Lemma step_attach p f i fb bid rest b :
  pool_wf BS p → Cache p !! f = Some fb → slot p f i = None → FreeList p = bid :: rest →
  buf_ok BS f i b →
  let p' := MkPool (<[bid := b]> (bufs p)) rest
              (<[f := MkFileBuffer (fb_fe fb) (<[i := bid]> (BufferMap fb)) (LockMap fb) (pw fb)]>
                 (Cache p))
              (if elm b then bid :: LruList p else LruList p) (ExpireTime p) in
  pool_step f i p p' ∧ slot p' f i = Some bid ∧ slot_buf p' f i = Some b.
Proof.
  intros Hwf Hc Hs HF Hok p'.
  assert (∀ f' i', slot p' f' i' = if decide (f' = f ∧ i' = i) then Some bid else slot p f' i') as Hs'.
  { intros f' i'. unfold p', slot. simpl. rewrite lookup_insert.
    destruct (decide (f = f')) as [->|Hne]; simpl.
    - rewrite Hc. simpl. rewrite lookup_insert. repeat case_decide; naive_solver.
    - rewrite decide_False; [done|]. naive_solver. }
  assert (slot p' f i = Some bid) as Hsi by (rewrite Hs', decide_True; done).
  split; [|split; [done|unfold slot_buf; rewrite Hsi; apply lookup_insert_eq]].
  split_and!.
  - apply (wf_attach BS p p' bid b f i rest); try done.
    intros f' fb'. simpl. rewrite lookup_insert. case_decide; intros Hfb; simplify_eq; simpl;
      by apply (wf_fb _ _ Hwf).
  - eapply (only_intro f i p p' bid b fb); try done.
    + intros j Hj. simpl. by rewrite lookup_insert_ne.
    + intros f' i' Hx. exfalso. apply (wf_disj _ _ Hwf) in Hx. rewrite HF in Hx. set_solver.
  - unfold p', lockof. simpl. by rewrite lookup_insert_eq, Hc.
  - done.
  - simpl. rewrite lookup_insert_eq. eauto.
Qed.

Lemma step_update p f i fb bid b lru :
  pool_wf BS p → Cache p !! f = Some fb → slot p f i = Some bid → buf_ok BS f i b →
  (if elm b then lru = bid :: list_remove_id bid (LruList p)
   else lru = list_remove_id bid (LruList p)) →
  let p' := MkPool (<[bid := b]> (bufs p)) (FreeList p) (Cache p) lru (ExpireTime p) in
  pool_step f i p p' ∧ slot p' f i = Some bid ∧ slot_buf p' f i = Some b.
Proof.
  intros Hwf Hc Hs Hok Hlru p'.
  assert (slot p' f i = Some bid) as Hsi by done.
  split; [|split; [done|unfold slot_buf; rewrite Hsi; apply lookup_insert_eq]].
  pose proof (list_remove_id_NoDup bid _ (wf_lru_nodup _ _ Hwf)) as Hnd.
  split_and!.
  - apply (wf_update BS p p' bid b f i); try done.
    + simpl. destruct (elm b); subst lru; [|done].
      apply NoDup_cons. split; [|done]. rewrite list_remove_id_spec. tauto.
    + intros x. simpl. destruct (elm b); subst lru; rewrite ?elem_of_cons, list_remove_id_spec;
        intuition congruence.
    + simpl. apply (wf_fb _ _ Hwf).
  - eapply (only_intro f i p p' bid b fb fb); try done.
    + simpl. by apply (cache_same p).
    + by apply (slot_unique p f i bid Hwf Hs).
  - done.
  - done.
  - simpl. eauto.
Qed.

====

| Exercise objective |
All lines from the listing above that include "FreeList" should be shown.

| Problem solution |
  pool_wf BS p → Cache p !! f = Some fb → slot p f i = None → FreeList p = bid :: rest →
  let p' := MkPool (<[bid := b]> (bufs p)) (FreeList p) (Cache p) lru (ExpireTime p) in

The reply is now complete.